Use the entries below and reproduce exactly the lines from the one containing "- effects (spawning, waiting, printing" down to the one containing "(** The body", both of them included.

##### Given information #####

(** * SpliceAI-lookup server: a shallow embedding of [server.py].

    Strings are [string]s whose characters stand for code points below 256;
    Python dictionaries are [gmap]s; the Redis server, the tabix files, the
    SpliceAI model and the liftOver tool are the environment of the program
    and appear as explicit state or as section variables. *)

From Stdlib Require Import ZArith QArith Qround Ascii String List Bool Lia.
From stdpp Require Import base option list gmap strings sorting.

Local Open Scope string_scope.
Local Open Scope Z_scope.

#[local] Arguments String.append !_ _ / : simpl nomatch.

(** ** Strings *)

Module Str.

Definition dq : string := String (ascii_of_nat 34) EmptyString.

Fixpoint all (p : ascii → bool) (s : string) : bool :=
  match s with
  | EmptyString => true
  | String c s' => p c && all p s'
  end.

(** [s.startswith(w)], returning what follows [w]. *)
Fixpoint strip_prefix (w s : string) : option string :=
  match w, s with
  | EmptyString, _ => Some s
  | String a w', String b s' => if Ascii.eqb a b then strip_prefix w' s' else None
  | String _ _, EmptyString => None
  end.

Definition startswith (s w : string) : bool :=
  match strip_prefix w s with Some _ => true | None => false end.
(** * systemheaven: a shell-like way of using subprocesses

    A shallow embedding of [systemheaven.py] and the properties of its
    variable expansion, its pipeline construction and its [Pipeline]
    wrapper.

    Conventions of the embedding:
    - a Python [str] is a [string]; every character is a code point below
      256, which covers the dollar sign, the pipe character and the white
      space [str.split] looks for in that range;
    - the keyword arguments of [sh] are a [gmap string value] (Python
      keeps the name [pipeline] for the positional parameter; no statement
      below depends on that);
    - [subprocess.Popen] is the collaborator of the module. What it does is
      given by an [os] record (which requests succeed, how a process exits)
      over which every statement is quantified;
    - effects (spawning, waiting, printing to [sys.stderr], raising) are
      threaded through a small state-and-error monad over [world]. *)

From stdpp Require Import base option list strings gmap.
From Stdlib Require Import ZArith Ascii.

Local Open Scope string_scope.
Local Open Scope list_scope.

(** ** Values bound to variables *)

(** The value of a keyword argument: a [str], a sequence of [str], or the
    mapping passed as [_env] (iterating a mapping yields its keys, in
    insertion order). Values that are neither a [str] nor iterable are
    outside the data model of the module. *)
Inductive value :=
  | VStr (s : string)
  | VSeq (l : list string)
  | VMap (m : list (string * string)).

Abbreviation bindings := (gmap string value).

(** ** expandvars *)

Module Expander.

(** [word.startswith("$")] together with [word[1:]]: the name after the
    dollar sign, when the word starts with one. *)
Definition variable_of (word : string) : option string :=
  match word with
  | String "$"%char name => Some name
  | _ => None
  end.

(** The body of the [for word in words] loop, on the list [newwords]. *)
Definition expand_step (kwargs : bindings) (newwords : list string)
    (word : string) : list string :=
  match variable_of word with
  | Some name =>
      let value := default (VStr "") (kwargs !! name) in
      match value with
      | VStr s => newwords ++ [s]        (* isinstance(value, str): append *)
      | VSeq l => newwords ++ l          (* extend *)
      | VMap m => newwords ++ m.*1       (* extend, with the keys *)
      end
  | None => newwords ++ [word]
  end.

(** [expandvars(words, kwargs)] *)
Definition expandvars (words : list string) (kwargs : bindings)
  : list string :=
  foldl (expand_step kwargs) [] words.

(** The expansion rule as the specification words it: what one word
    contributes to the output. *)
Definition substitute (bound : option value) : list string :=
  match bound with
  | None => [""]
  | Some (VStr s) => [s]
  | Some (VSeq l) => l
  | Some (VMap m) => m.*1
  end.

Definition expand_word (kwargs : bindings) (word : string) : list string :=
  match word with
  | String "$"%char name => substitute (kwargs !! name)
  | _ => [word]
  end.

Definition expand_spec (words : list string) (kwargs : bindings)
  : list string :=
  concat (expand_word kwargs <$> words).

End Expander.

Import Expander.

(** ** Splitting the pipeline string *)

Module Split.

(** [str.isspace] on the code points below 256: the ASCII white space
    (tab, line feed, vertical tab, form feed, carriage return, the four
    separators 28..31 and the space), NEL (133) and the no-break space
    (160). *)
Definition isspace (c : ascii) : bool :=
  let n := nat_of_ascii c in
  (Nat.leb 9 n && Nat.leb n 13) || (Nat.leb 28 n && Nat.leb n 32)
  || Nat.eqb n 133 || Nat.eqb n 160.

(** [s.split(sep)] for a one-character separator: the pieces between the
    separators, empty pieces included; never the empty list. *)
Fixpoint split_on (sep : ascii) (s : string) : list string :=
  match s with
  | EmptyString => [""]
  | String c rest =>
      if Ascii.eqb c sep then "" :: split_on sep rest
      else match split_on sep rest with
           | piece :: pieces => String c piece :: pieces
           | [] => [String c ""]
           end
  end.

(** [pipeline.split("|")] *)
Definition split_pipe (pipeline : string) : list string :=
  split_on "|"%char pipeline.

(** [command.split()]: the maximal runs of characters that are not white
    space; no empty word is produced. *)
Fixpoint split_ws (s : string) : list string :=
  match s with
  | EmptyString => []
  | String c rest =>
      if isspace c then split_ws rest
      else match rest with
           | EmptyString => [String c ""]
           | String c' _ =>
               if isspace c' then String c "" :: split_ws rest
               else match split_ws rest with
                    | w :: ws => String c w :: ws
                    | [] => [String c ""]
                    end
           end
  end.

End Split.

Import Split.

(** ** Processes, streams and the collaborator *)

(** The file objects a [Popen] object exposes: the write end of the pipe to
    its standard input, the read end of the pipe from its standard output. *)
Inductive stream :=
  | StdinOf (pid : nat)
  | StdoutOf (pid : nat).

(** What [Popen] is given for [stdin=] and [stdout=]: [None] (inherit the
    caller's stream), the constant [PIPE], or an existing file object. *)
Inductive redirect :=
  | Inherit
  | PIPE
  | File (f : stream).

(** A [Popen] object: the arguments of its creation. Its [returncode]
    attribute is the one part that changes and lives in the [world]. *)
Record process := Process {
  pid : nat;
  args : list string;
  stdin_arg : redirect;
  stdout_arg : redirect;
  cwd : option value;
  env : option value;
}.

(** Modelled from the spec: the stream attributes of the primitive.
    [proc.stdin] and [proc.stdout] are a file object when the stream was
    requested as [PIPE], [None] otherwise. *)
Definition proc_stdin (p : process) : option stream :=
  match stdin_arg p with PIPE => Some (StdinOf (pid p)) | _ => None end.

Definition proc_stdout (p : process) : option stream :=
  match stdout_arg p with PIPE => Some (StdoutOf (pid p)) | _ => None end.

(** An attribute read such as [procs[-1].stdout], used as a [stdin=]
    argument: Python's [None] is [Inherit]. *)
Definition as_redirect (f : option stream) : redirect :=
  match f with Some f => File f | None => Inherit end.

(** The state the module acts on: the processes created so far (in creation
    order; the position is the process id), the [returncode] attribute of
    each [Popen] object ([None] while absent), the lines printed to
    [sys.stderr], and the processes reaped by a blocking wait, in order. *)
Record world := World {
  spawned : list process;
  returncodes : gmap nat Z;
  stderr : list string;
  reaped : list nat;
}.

#####

* **Response**
    - effects (spawning, waiting, printing to [sys.stderr], raising) are
      threaded through a small state-and-error monad over [world]. *)

From stdpp Require Import base option list strings gmap.
From Stdlib Require Import ZArith Ascii.

Local Open Scope string_scope.
Local Open Scope list_scope.

(** ** Values bound to variables *)

(** The value of a keyword argument: a [str], a sequence of [str], or the
    mapping passed as [_env] (iterating a mapping yields its keys, in
    insertion order). Values that are neither a [str] nor iterable are
    outside the data model of the module. *)
Inductive value :=
  | VStr (s : string)
  | VSeq (l : list string)
  | VMap (m : list (string * string)).

Abbreviation bindings := (gmap string value).

(** ** expandvars *)

Module Expander.

(** [word.startswith("$")] together with [word[1:]]: the name after the
    dollar sign, when the word starts with one. *)
Definition variable_of (word : string) : option string :=
  match word with
  | String "$"%char name => Some name
  | _ => None
  end.

(** The body of the [for word in words] loop, on the list [newwords]. *)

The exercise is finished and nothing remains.